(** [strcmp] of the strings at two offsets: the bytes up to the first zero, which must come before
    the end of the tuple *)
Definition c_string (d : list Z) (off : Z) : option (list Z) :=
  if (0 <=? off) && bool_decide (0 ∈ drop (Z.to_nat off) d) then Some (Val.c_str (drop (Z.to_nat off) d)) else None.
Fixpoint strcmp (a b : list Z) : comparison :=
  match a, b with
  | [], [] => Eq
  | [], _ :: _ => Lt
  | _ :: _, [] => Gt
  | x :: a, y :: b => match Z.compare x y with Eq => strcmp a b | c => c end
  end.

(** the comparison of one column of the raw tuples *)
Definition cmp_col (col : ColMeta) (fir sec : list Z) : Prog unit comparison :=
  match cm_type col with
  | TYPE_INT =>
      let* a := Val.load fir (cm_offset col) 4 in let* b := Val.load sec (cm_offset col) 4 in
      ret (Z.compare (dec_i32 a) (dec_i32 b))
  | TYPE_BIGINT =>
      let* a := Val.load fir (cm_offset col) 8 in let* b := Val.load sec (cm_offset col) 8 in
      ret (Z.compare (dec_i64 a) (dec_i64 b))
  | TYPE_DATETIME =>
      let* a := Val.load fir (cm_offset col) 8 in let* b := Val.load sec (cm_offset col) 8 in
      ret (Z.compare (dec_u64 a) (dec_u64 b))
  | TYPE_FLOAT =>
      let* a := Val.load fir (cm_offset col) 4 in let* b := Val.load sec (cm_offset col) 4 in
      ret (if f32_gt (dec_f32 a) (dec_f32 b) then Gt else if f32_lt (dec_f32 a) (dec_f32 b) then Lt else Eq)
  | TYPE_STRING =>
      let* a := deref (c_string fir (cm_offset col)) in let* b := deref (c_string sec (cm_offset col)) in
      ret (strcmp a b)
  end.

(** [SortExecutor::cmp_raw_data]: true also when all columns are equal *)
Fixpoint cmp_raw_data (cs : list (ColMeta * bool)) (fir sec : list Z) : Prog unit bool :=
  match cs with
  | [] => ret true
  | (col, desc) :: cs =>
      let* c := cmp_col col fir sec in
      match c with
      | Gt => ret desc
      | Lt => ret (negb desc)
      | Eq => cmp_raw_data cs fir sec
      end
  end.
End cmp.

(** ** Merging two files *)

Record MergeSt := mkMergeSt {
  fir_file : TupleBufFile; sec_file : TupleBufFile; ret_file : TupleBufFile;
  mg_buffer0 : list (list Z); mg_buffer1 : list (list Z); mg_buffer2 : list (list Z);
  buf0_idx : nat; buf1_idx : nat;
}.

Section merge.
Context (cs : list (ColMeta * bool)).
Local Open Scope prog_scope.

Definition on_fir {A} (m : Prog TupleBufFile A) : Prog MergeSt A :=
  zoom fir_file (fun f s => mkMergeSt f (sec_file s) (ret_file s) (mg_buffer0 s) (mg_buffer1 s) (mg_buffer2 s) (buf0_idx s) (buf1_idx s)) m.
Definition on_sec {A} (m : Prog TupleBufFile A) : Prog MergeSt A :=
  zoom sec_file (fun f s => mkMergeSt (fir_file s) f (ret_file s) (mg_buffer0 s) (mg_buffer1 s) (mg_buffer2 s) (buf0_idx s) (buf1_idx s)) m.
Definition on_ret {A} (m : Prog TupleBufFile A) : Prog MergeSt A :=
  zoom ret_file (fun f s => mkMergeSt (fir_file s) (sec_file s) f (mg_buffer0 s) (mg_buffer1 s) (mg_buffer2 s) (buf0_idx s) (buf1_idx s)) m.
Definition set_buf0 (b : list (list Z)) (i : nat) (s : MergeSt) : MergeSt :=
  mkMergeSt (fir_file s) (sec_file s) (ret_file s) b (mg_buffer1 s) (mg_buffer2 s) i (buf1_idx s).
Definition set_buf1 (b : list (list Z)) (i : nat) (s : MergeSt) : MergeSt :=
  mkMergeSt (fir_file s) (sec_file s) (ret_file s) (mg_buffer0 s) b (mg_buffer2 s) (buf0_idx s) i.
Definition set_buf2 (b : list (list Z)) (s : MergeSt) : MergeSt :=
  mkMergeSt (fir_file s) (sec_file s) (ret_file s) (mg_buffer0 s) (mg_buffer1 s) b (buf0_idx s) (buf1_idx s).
____________
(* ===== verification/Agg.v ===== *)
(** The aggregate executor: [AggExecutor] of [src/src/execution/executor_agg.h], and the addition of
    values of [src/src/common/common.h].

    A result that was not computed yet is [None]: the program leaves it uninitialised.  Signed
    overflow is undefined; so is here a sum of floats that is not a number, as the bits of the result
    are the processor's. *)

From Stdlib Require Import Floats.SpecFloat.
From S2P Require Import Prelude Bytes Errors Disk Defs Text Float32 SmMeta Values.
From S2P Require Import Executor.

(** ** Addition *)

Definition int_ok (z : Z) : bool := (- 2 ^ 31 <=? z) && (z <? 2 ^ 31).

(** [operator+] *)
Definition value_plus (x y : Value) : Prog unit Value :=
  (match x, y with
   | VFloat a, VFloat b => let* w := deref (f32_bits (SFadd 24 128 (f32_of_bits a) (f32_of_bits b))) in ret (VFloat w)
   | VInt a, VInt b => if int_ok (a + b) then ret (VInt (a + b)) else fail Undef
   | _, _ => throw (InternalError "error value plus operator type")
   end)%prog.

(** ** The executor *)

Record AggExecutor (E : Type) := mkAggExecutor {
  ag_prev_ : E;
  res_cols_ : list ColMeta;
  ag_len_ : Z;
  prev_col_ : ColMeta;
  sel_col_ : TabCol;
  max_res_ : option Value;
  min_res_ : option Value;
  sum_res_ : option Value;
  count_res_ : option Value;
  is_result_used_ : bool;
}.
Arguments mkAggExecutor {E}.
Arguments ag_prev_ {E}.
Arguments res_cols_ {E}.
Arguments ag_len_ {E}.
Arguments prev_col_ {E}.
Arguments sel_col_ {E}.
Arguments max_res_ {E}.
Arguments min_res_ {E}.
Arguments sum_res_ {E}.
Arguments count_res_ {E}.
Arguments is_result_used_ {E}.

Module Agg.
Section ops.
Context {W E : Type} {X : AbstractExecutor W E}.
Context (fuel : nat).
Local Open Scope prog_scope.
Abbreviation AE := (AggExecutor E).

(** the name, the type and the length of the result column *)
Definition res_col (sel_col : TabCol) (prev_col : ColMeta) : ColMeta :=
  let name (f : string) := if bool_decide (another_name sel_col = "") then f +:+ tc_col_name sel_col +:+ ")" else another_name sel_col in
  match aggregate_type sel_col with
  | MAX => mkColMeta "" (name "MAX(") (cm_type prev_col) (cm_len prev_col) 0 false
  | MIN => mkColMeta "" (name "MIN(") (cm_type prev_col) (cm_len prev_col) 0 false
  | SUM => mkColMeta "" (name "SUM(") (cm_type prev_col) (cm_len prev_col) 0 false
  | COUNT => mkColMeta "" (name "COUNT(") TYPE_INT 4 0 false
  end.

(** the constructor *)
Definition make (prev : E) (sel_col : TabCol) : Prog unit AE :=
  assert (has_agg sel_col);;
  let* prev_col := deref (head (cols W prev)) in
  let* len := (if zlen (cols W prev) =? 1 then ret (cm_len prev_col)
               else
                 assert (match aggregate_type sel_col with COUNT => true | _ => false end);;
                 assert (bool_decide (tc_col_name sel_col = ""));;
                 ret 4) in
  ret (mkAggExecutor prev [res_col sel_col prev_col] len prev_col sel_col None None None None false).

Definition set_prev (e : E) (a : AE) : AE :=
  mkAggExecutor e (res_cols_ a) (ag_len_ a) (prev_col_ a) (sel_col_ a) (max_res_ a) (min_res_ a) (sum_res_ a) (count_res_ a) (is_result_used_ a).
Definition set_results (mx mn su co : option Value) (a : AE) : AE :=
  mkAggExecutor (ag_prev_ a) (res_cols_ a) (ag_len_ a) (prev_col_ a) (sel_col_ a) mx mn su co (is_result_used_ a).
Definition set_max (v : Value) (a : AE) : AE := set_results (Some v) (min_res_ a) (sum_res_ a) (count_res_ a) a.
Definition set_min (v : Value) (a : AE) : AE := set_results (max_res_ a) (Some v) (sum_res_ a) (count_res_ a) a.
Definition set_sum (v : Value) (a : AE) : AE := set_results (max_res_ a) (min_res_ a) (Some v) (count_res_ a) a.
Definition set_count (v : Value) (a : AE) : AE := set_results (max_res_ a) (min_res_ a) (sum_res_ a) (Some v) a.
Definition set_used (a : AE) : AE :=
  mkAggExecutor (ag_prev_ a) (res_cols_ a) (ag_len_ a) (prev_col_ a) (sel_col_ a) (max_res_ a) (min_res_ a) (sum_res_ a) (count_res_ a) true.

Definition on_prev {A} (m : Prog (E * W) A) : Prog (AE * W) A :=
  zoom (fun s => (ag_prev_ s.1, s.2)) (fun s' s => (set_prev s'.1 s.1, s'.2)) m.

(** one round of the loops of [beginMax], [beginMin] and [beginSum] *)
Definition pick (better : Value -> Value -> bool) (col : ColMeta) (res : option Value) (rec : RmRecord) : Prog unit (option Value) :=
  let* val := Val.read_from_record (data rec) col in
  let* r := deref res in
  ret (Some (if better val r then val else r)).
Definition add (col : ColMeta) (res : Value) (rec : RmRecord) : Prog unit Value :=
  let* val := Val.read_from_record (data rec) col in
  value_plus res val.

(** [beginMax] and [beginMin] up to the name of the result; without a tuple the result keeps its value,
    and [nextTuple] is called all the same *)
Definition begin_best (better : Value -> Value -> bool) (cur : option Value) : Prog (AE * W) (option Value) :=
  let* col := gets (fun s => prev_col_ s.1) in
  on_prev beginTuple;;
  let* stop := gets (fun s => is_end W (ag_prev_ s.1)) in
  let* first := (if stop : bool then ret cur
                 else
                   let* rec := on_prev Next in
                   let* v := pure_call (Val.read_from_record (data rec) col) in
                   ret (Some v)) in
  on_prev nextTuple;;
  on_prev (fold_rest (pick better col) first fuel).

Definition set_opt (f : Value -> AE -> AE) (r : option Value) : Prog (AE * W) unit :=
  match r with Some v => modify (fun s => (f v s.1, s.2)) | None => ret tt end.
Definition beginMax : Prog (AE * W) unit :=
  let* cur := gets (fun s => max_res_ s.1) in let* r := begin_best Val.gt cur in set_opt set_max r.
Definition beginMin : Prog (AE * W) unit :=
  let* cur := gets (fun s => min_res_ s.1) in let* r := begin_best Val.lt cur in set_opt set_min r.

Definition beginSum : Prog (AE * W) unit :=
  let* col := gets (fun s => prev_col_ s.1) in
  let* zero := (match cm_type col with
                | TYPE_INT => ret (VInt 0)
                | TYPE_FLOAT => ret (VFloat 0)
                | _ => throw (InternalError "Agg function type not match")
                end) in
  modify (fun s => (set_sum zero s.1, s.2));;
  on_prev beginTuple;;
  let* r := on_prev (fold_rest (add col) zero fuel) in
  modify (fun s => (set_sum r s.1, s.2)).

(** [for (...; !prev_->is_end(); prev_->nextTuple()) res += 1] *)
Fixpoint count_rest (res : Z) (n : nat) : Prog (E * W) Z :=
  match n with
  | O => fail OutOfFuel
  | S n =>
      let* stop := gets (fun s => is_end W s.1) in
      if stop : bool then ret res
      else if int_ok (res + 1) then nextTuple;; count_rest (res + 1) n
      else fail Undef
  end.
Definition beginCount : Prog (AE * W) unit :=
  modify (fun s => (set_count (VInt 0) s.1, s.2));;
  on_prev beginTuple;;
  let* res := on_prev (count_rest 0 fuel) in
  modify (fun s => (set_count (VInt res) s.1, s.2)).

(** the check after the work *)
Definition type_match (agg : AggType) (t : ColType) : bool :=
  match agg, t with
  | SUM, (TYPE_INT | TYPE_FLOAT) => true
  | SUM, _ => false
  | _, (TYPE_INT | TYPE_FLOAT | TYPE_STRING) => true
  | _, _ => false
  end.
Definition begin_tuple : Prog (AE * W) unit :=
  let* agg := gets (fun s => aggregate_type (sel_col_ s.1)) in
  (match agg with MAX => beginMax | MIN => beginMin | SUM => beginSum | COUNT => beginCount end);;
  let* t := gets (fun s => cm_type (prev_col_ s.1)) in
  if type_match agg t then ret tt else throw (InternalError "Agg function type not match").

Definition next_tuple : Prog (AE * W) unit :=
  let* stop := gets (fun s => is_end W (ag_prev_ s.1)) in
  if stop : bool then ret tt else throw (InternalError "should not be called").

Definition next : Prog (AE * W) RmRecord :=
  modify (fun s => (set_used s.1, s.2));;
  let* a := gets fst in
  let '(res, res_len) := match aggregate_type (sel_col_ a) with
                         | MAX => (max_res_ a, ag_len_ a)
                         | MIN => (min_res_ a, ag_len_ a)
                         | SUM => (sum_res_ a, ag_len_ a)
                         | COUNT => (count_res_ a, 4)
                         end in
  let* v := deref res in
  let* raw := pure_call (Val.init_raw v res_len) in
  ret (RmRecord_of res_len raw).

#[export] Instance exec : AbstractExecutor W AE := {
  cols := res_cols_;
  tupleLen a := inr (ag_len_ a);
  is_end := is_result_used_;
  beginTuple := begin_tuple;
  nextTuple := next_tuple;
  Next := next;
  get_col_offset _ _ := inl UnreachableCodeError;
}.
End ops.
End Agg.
____________
Find the line with "Definition next : Prog" in the entries above. Retype it and each line after it, exactly, through the line with "cols := res_cols_;", and stop there.

Definition next : Prog (AE * W) RmRecord :=
  modify (fun s => (set_used s.1, s.2));;
  let* a := gets fst in
  let '(res, res_len) := match aggregate_type (sel_col_ a) with
                         | MAX => (max_res_ a, ag_len_ a)
                         | MIN => (min_res_ a, ag_len_ a)
                         | SUM => (sum_res_ a, ag_len_ a)
                         | COUNT => (count_res_ a, 4)
                         end in
  let* v := deref res in
  let* raw := pure_call (Val.init_raw v res_len) in
  ret (RmRecord_of res_len raw).

#[export] Instance exec : AbstractExecutor W AE := {
  cols := res_cols_;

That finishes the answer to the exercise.